Psychosis usually develops over time. It can happen suddenly, but that’s not common. Psychosis often begins with new unusual thoughts or changes in how the person thinks about things, changes in feelings, or in usual patterns of behaviour that go on to
become stronger and often cause upsetting experiences.
Find out more below to learn more about the early symptoms of psychosis.
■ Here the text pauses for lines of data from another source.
(* ===== verification/Controller.v ===== *)
(** * The controller of a stream process

    [src/src/stream/stream_controller.cpp]. A stream process has two threads:
    the main thread runs [Exec], which makes one stream after the other until
    it is told to stop; the loop thread reads commands and calls [Stop] and
    [Restart]. The first part of the file is the sequential logic, the second
    the interleaving of both threads as a step relation. *)

From S2P Require Import Prelude Platform StreamTypes Stats Constants Uris Configs BaseStream Timeshift Protocol.

(** ** After a stream has ended *)

(* [src/src/stream/stream_controller.h:35-35 restart_after_frozen_sec] *)
Definition restart_after_frozen_sec : Z := 60.

(** What [Exec] does next: leave the loop, start again, or wait first. *)
Inductive decision :=
| Break
| Continue (restart_attempts : Z)
| Wait (restart_attempts : Z) (wait_time : Z) (frozen : bool).

(** [without_restart] is [mem_->WithoutRestartTime()], in milliseconds. *)
(* [src/src/stream/stream_controller.cpp:235-268 StreamController::Exec] *)
Definition after_run (max_attempts restart_attempts : Z) (is_vod : bool) (res : ExitStatus)
    (without_restart : Z) : decision :=
  if is_vod then Break
  else if decide (res = EXIT_SELF) then Continue 0
  else if (restart_after_frozen_sec * 10 <? Z.quot without_restart 1000)%Z then Continue 0
  else
    let restart_attempts := u64 (restart_attempts + 1) in
    if (restart_attempts =? max_attempts)%Z then Wait 0 restart_after_frozen_sec true
    else Wait restart_attempts (u64 (restart_attempts * (restart_after_frozen_sec / max_attempts))) false.

(** The number of attempts after a decision and the wait that follows it. *)
Definition next_attempts (d : decision) : Z :=
  match d with Break => 0 | Continue n => n | Wait n _ _ => n end.
Definition wait_of (d : decision) : option Z :=
  match d with Wait _ w _ => Some w | _ => None end.

Section Backoff.
Local Open Scope Z_scope.

Lemma after_run_attempts max n is_vod res w :
  1 <= max < 2 ^ 64 -> 0 <= n < max -> 0 <= next_attempts (after_run max n is_vod res w) < max.
Proof.
  intros Hm Hn. unfold after_run. destruct is_vod; cbn; [lia|]. case_decide; cbn; [lia|].
  destruct (_ <? _); cbn -[Z.pow]; [lia|]. rewrite wrap_small by (unfold in_u; lia).
  destruct (Z.eqb_spec (n + 1) max); cbn -[Z.pow]; lia.
Qed.

Lemma backoff_le max n : 1 <= max -> 0 <= n < max -> 0 <= n * (restart_after_frozen_sec / max) < 60 \/ n = 0.
Proof.
  intros Hm Hn. unfold restart_after_frozen_sec.
  pose proof (Z.mul_div_le 60 max ltac:(lia)). pose proof (Z.div_pos 60 max ltac:(lia) ltac:(lia)).
  destruct (Z.eq_dec n 0); [by right|]. left. nia.
Qed.

(** A failed stream that did not live for ten minutes is started again
    after a wait of at most a minute; the wait is a whole minute, and the stream
    is shown as frozen, exactly on the last of the allowed attempts, and the
    count of attempts stays below their maximum. *)
Theorem after_run_failure max n w :
  1 <= max < 2 ^ 64 -> 0 <= n < max -> Z.quot w 1000 <= 600 ->
  exists n' wait frozen, after_run max n false EXIT_INNER w = Wait n' wait frozen /\
    0 <= n' < max /\ 0 <= wait <= 60 /\
    (frozen = true <-> n + 1 = max) /\ (frozen = true -> wait = 60 /\ n' = 0) /\
    (frozen = false -> n' = n + 1 /\ wait = (n + 1) * (60 / max)).
Proof.
  intros Hm Hn Hw. unfold after_run. rewrite decide_False by done.
  rewrite (proj2 (Z.ltb_ge _ _)) by (unfold restart_after_frozen_sec; lia).
  rewrite wrap_small by (unfold in_u; lia).
  destruct (Z.eqb_spec (n + 1) max) as [He|He].
  - exists 0, 60, true. split; [done|]. split_and!; try lia; done.
  - destruct (backoff_le max (n + 1)) as [Hb|Hb]; [lia..| |lia]. unfold restart_after_frozen_sec in *.
    rewrite wrap_small by (unfold in_u; lia).
    eexists _, _, false. split; [done|]. split_and!; try lia; done.
Qed.

(** [k] failures in a row, from the count [n]. *)
Fixpoint failures (max n : Z) (ws : list Z) : Z :=
  match ws with
  | [] => n
  | w :: ws' => failures max (next_attempts (after_run max n false EXIT_INNER w)) ws'
  end.

(** After [k] short failures in a row the count of attempts is [k] modulo
    their maximum, so that the stream freezes once every maximum. *)
Theorem failures_mod max ws :
  1 <= max < 2 ^ 64 -> Forall (fun w => Z.quot w 1000 <= 600) ws ->
  failures max 0 ws = Z.of_nat (length ws) mod max.
Proof.
  intros Hm Hws.
  assert (Hg : forall n, 0 <= n < max -> failures max n ws = (n + Z.of_nat (length ws)) mod max).
  { induction Hws as [|w ws Hw _ IH]; intros n Hn; cbn [failures length].
    - rewrite Z.add_0_r. by rewrite Z.mod_small.
    - destruct (after_run_failure max n w Hm Hn Hw) as (n' & wt & fr & -> & Hn' & _ & Hf & Ht & Hfl).
      cbn. rewrite IH by done. destruct fr.
      + destruct (Ht eq_refl) as [_ ->]. destruct Hf as [Hf _]. specialize (Hf eq_refl).
        replace (n + Z.of_nat (S (length ws))) with (Z.of_nat (length ws) + 1 * max) by lia.
        by rewrite Z.mod_add by lia.
      + destruct (Hfl eq_refl) as [-> _]. f_equal. lia. }
  rewrite Hg by lia. f_equal.
Qed.

(** With more than sixty attempts the division gives no wait at all. *)
Lemma backoff_zero max n w :
  60 < max < 2 ^ 64 -> 0 <= n -> n + 1 < max -> Z.quot w 1000 <= 600 ->
  after_run max n false EXIT_INNER w = Wait (n + 1) 0 false.
Proof.
  intros Hm Hn0 Hn1 Hw.
  destruct (after_run_failure max n w) as (n' & wt & fr & -> & _ & _ & Hf & _ & Hfl); [lia..|].
  destruct fr; [destruct Hf as [Hf _]; specialize (Hf eq_refl); lia|].
  destruct (Hfl eq_refl) as [-> ->]. rewrite Z.div_small by lia. by rewrite Z.mul_0_r.
Qed.
End Backoff.

(** ** Commands *)

Section Commands.
Context `{RpcLib}.

(** What the loop thread does on a message. *)
Inductive controller_event :=
| WriteResponse (r : response_t)
| CallStop
| CallRestart.
Record stream_GetLogInfo := { gl_stream : string; gl_feedback_dir : string; gl_path : url }.

(* [src/src/server/daemon/commands_info/stream/get_log_info.cpp:39-62 GetLogInfo::DoDeSerialize] *)
Definition stream_GetLogInfo_DoDeSerialize (serialized : option json) : outcome stream_GetLogInfo :=
  id ← StreamInfo_DoDeSerialize serialized;
  match jget serialized "feedback_directory" with
  | None => Err error_inval
  | Some jfeedback_dir =>
      feedback_dir ← get_std_string jfeedback_dir;
      path ← url_field serialized "path";
      Ok {| gl_stream := id; gl_feedback_dir := feedback_dir; gl_path := path |}
  end.

(* [src/src/server/daemon/commands_info/stream/get_log_info.cpp:64-69 GetLogInfo::SerializeFields] *)
Definition stream_GetLogInfo_SerializeFields (i : stream_GetLogInfo) (out : json) : json :=
  StreamInfo_SerializeFields (gl_stream i)
    (json_add_all out
      [ ("path", json_new_string (url_to_string (gl_path i)));
        ("feedback_directory", json_new_string (gl_feedback_dir i)) ]).

Record QuitStatusInfo := { qs_stream : string; qs_exit_status : Z; qs_signal : Z }.

(* [src/src/server/daemon/commands_info/stream/quit_status_info.cpp:37-61 QuitStatusInfo::DoDeSerialize] *)
Definition QuitStatusInfo_DoDeSerialize (serialized : option json) : outcome QuitStatusInfo :=
  id ← StreamInfo_DoDeSerialize serialized;
  match jget serialized "signal", jget serialized "exit_status" with
  | Some jsignal, Some jexit_status =>
      Ok {| qs_stream := id; qs_exit_status := json_get_int jexit_status;
            qs_signal := json_get_int jsignal |}
  | _, _ => Err error_inval
  end.

(* [src/src/server/daemon/commands_info/stream/quit_status_info.cpp:63-67 QuitStatusInfo::SerializeFields] *)
Definition QuitStatusInfo_SerializeFields (i : QuitStatusInfo) (out : json) : json :=
  StreamInfo_SerializeFields (qs_stream i)
    (json_add_all out
      [("signal", json_new_int (qs_signal i)); ("exit_status", json_new_int (qs_exit_status i))]).

(** ** The notification of a source change *)

Record ChangedSouresInfo := { ch_id : string; ch_url : InputUri }.

(* [src/src/stream_commands_info/changed_sources_info.cpp:28-39 ChangedSouresInfo::SerializeFields] *)
Definition ChangedSouresInfo_SerializeFields (i : ChangedSouresInfo) (out : json) : json :=
  json_add_all out
    [ ("id", json_new_string (ch_id i));
      ("url", InputUri_SerializeFields (ch_url i) json_new_object) ].

(* [src/src/stream_commands_info/changed_sources_info.cpp:49-70 ChangedSouresInfo::DoDeSerialize] *)
Definition ChangedSouresInfo_DoDeSerialize (serialized : option json) : outcome ChangedSouresInfo :=
  match jget serialized "id" with
  | None => Err error_inval
  | Some jid =>
      id ← get_std_string jid;
      match jget serialized "url" with
      | None => Ok {| ch_id := id; ch_url := input_uri_default |}
      | Some jurl =>
          url ← DeSerialize InputUri_DoDeSerialize jurl;
          Ok {| ch_id := id; ch_url := url |}
      end
  end.
End Commands.

(** ** Reading back *)

Section RoundTrips.
Context `{JsonCOk} `{UrlLibOk}.

Lemma jget_last out l k :
  json_is_object out = true ->
  jget (Some (json_add_all out l)) k =
  match last_added k l with Some v => Some (Some v) | None => jget (Some out) k end.
Proof. intros Ho. unfold jget. cbn. by apply json_add_all_lookup. Qed.

Lemma json_add_all_object out l : json_is_object (json_add_all out l) = json_is_object out.
Proof.
  revert out. induction l as [|[k v] l IH]; intros out; [done|]. cbn. by rewrite IH, json_is_object_add.
Qed.

(** Looks up through objects that were built in several steps. *)
Local Ltac lookups :=
  repeat first
    [ rewrite jget_new
    | rewrite jget_last by (rewrite ?json_add_all_object; apply json_is_object_new) ];
  cbn [last_added String.eqb Ascii.eqb Bool.eqb fmap option_fmap option_map get_std_string mbind
       outcome_bind];
  rewrite ?json_get_string_new.

Lemma string_items_new l :
  string_items ((fun s => Some (json_new_string s)) <$> l) = Ok l.
Proof. induction l as [|s l IH]; cbn; [done|]. by rewrite json_get_string_new, IH. Qed.

Lemma strings_field_new out k l :
  jget out k = Some (Some (json_new_array ((fun s => Some (json_new_string s)) <$> l))) ->
  strings_field out k = Ok l.
Proof.
  intros Hj. unfold strings_field, get_array. rewrite Hj, json_array_new. cbn. apply string_items_new.
Qed.

Lemma stop_info_roundtrip i :
  in_s 64 (si_delay i) ->
  service_StopInfo_DoDeSerialize (Some (service_StopInfo_SerializeFields i json_new_object)) = Ok i.
Proof.
  intros Hd. destruct i as [license delay]. unfold service_StopInfo_DoDeSerialize, service_StopInfo_SerializeFields,
    LicenseInfo_DoDeSerialize, LicenseInfo_SerializeFields, string_field, field.
  lookups. by rewrite json_get_int64_new.
Qed.

(** What a client of the daemon writes as the parameters of a request, the
    daemon reads back: the license and the delay of a stop, the lists of a
    synchronisation, the eight directories of a preparation, the identifier of a
    stream, where to post its log, and how a stream has ended. *)
Theorem parameters_roundtrip (stop : service_StopInfo) (sync : SyncInfo) (prep : PrepareInfo)
    (log : stream_GetLogInfo) (quit : QuitStatusInfo) :
  in_s 64 (si_delay stop) -> in_s 32 (qs_signal quit) -> in_s 32 (qs_exit_status quit) ->
  service_StopInfo_DoDeSerialize (Some (service_StopInfo_SerializeFields stop json_new_object)) = Ok stop /\
  SyncInfo_DoDeSerialize (Some (SyncInfo_SerializeFields sync json_new_object)) = Ok sync /\
  PrepareInfo_DoDeSerialize (Some (PrepareInfo_SerializeFields prep json_new_object)) = Ok prep /\
  stream_GetLogInfo_DoDeSerialize (Some (stream_GetLogInfo_SerializeFields log json_new_object)) = Ok log /\
  QuitStatusInfo_DoDeSerialize (Some (QuitStatusInfo_SerializeFields quit json_new_object)) = Ok quit.
Proof.
  intros Hd Hs He. split_and!.
  - by apply stop_info_roundtrip.
  - destruct sync as [ss us]. unfold SyncInfo_DoDeSerialize, SyncInfo_SerializeFields. cbn [sy_streams sy_users].
    rewrite (strings_field_new _ "streams" ss), (strings_field_new _ "subscribers" us) by (by lookups). done.
  - destruct prep. unfold PrepareInfo_DoDeSerialize, PrepareInfo_SerializeFields, string_field. by lookups.
  - destruct log as [id dir path]. unfold stream_GetLogInfo_DoDeSerialize, StreamInfo_DoDeSerialize,
      stream_GetLogInfo_SerializeFields, StreamInfo_SerializeFields, url_field.
    lookups. by rewrite url_print_parse.
  - destruct quit as [id st sg]. unfold QuitStatusInfo_DoDeSerialize, StreamInfo_DoDeSerialize,
      QuitStatusInfo_SerializeFields, StreamInfo_SerializeFields.
    lookups. by rewrite !json_get_int_new.
Qed.

(** The other parameters, and the notification of a source change. *)
Lemma StreamInfo_roundtrip id :
  StreamInfo_DoDeSerialize (Some (StreamInfo_SerializeFields id json_new_object)) = Ok id.
Proof. unfold StreamInfo_DoDeSerialize, StreamInfo_SerializeFields. by lookups. Qed.

Lemma StartInfo_roundtrip config :
  StartInfo_DoDeSerialize (Some (StartInfo_SerializeFields config json_new_object)) = Ok config.
Proof. unfold StartInfo_DoDeSerialize, StartInfo_SerializeFields. by lookups. Qed.

Lemma service_GetLogInfo_roundtrip path :
  service_GetLogInfo_DoDeSerialize (Some (service_GetLogInfo_SerializeFields path json_new_object)) = Ok path.
Proof.
  unfold service_GetLogInfo_DoDeSerialize, service_GetLogInfo_SerializeFields, url_field. lookups.
  by rewrite url_print_parse.
Qed.

End RoundTrips.

(** ** The directories of the service *)

Section Prepare.
Context `{JsonC} `{FsLibOk} `{PathLib}.

Lemma CreateAndCheckDir_spec s d e s' :
  CreateAndCheckDir s d = (e, s') ->
  (e = None -> is_directory_exist s' d = true) /\
  (forall d', is_directory_exist s d' = true -> is_directory_exist s' d' = true).
Proof.
  unfold CreateAndCheckDir. destruct (is_directory_exist s d) eqn:Hd.
  - intros [= <- <-]. done.
  - destruct (create_directory s d) as [[errn|] s1] eqn:Hc; intros [= <- <-]; split; try done.
    + intros d'. by eapply create_directory_keeps.
    + intros _. by eapply create_directory_exists.
    + intros d'. by eapply create_directory_keeps.
Qed.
- can’t think straight; thoughts are all mixed up and confusing
- believe you have special, superhuman powers
- think others are spying, watching, following or plotting to harm you
- find hidden messages for you on the TV, radio, or Internet
- develop an strong interest in the occult or religion that’s unusual for you and your family
- feel or show less emotion than you used to
- hear voices when there’s no one around
- are very sensitive to sounds, lights, or colours
- go days with little or no sleep but feel full of energy
- make changes that concern your family or friends—they say you’re just not yourself
- do reckless behaviours that can hurt you or someone else
These experiences don’t automatically mean you have psychosis. Many of these changes aren’t just seen in psychosis. Other things, like other kinds of mental health problems, using drugs, a medical problem, or a temporary reaction to stress can cause these
Not everyone has the same symptoms or has them at the same level. Knowing what symptoms to watch for and getting help can prevent problems from getting worse.